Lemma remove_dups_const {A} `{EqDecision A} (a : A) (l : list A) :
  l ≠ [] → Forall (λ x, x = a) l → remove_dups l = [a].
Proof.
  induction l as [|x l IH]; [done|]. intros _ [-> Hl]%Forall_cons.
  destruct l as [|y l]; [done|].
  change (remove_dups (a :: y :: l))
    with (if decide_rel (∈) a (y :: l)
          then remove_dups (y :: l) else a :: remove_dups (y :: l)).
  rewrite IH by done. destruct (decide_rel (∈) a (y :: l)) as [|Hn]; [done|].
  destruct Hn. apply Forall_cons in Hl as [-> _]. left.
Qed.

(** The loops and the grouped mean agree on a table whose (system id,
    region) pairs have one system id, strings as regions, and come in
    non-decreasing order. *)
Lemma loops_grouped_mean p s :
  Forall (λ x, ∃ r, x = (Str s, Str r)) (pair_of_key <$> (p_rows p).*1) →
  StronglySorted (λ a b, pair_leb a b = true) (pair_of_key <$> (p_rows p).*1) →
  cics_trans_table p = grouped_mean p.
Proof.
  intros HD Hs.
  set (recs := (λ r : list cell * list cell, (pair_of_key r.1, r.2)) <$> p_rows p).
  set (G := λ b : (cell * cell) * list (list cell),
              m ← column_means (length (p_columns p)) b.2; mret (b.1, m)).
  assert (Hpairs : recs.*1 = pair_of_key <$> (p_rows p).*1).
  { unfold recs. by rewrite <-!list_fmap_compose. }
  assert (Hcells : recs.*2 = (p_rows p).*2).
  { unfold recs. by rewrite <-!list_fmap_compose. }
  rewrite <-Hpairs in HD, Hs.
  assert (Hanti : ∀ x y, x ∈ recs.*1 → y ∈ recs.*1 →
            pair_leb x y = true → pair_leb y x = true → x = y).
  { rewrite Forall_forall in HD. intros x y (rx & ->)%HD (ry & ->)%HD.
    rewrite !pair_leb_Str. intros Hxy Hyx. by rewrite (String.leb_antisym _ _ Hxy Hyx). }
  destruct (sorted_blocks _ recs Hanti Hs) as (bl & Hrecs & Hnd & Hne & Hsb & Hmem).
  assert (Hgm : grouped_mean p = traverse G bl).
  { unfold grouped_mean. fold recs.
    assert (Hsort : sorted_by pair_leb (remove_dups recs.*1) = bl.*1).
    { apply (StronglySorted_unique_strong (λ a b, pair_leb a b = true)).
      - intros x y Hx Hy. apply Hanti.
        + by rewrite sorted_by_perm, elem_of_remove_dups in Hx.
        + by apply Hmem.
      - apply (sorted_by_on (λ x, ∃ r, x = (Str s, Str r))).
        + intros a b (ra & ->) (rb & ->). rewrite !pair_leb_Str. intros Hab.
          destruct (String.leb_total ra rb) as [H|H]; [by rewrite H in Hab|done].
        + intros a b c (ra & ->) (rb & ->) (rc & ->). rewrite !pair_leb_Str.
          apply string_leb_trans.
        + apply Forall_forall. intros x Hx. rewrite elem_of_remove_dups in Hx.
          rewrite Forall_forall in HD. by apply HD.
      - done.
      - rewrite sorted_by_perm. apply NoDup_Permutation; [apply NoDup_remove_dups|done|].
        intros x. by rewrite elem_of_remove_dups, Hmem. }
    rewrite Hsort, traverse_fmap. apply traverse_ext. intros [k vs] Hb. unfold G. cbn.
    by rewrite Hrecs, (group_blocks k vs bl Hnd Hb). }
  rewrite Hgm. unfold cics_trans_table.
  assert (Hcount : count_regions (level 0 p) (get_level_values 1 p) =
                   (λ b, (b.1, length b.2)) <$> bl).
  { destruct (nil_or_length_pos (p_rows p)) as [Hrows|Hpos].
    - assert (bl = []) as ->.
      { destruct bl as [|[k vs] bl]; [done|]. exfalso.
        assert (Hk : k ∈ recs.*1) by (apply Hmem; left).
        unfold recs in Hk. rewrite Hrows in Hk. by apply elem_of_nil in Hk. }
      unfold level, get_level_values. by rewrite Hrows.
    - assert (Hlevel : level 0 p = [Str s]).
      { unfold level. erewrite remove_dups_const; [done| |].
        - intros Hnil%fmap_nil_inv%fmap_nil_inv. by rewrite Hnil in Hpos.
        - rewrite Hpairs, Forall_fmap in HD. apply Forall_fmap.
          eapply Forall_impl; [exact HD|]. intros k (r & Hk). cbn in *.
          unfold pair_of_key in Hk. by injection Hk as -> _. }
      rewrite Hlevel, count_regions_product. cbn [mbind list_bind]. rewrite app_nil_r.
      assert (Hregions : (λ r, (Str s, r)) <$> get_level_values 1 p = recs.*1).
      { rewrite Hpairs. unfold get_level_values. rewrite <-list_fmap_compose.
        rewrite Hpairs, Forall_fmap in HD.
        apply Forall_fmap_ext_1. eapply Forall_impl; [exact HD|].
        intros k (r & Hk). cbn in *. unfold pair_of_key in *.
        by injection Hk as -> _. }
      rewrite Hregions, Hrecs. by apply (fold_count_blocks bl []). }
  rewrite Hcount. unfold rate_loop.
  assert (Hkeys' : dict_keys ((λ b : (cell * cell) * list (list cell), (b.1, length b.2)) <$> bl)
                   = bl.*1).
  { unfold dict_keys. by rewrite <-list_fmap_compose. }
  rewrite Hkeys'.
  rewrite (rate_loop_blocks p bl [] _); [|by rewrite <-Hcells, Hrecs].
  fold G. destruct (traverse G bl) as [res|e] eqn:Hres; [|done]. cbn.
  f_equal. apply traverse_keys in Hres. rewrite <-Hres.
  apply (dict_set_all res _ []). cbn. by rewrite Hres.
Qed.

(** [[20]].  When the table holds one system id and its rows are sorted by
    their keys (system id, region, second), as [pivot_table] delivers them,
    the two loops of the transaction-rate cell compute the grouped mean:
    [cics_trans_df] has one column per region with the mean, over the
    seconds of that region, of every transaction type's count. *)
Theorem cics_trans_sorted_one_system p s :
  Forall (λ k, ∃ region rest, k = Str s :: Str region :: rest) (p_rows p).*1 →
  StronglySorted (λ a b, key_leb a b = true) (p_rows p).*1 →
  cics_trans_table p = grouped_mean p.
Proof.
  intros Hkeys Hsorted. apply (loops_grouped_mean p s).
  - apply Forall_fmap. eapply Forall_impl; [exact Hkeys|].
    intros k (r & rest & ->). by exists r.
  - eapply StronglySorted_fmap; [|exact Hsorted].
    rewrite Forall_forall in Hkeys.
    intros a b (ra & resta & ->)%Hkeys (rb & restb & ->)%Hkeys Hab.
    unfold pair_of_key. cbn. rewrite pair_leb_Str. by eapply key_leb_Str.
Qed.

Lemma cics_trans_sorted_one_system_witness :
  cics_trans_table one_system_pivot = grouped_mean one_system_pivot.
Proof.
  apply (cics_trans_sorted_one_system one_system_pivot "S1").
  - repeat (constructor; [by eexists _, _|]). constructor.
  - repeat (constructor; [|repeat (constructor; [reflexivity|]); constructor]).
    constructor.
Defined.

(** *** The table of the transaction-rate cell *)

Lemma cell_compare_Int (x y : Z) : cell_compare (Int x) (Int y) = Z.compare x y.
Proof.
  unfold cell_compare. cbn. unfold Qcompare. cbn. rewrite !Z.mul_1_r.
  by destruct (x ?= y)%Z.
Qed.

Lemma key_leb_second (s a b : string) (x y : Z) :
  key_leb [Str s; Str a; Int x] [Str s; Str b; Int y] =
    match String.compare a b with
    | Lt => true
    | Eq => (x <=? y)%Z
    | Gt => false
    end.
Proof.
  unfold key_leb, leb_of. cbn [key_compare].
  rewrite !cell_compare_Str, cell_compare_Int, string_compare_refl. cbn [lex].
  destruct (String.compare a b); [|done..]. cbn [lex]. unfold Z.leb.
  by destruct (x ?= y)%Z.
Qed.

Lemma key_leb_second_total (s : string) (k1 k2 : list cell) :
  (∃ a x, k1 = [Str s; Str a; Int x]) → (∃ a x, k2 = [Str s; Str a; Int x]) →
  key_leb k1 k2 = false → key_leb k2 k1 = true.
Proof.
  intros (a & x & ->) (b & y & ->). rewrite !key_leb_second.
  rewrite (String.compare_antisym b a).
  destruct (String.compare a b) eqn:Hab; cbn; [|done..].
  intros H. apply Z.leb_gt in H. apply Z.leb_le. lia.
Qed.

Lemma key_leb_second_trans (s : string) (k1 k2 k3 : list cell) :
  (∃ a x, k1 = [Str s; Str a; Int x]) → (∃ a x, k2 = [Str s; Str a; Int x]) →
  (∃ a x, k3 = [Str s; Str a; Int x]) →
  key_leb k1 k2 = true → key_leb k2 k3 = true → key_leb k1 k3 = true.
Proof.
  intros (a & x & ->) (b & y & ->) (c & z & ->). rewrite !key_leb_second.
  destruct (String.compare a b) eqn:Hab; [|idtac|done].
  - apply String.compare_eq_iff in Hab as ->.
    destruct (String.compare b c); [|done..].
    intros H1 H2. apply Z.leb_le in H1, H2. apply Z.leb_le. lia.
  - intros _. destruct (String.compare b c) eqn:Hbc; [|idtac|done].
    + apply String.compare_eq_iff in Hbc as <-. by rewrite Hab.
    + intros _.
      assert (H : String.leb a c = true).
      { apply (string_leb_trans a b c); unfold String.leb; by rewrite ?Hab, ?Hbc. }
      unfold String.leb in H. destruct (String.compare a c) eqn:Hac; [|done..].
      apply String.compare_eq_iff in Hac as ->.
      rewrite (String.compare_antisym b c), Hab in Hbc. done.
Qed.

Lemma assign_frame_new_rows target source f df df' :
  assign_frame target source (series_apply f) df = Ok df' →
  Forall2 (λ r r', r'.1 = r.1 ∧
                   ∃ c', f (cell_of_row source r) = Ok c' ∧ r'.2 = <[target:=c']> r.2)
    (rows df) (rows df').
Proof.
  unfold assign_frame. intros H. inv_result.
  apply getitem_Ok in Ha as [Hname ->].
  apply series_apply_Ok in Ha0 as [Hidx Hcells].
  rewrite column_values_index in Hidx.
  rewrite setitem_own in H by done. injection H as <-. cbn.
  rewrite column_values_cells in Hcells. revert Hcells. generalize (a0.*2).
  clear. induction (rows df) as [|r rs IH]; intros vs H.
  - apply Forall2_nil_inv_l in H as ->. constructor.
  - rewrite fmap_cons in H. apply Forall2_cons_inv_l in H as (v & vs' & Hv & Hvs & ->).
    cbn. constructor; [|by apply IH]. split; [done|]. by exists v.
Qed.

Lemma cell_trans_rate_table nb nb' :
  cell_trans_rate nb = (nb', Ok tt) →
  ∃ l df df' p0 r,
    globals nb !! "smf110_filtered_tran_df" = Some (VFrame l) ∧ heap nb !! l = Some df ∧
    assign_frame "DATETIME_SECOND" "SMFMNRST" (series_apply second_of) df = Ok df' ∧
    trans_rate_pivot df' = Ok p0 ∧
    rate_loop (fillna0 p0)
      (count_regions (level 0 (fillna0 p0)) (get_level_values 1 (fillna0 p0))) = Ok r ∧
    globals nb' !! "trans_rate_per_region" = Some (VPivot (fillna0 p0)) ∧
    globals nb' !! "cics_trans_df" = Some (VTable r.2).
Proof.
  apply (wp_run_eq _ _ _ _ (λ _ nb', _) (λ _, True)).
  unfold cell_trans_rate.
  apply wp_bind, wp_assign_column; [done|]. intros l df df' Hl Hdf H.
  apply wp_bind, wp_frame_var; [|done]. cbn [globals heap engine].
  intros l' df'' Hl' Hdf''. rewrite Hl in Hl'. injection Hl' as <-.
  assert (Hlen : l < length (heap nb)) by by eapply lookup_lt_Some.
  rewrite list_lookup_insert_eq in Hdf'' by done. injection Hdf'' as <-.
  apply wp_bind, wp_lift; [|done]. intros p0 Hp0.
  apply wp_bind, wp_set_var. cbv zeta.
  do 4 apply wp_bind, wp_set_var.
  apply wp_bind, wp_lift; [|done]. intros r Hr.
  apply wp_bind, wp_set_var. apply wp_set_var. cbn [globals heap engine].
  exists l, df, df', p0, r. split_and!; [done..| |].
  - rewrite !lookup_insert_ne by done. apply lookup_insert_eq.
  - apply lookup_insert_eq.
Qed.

> [PROMPT]
Copy out, from the listing above, every line that contains the word "induction".

> [SOLUTION TO THIS EXERCISE]
  induction l as [|x l IH]; [done|]. intros _ [-> Hl]%Forall_cons.
  clear. induction (rows df) as [|r rs IH]; intros vs H.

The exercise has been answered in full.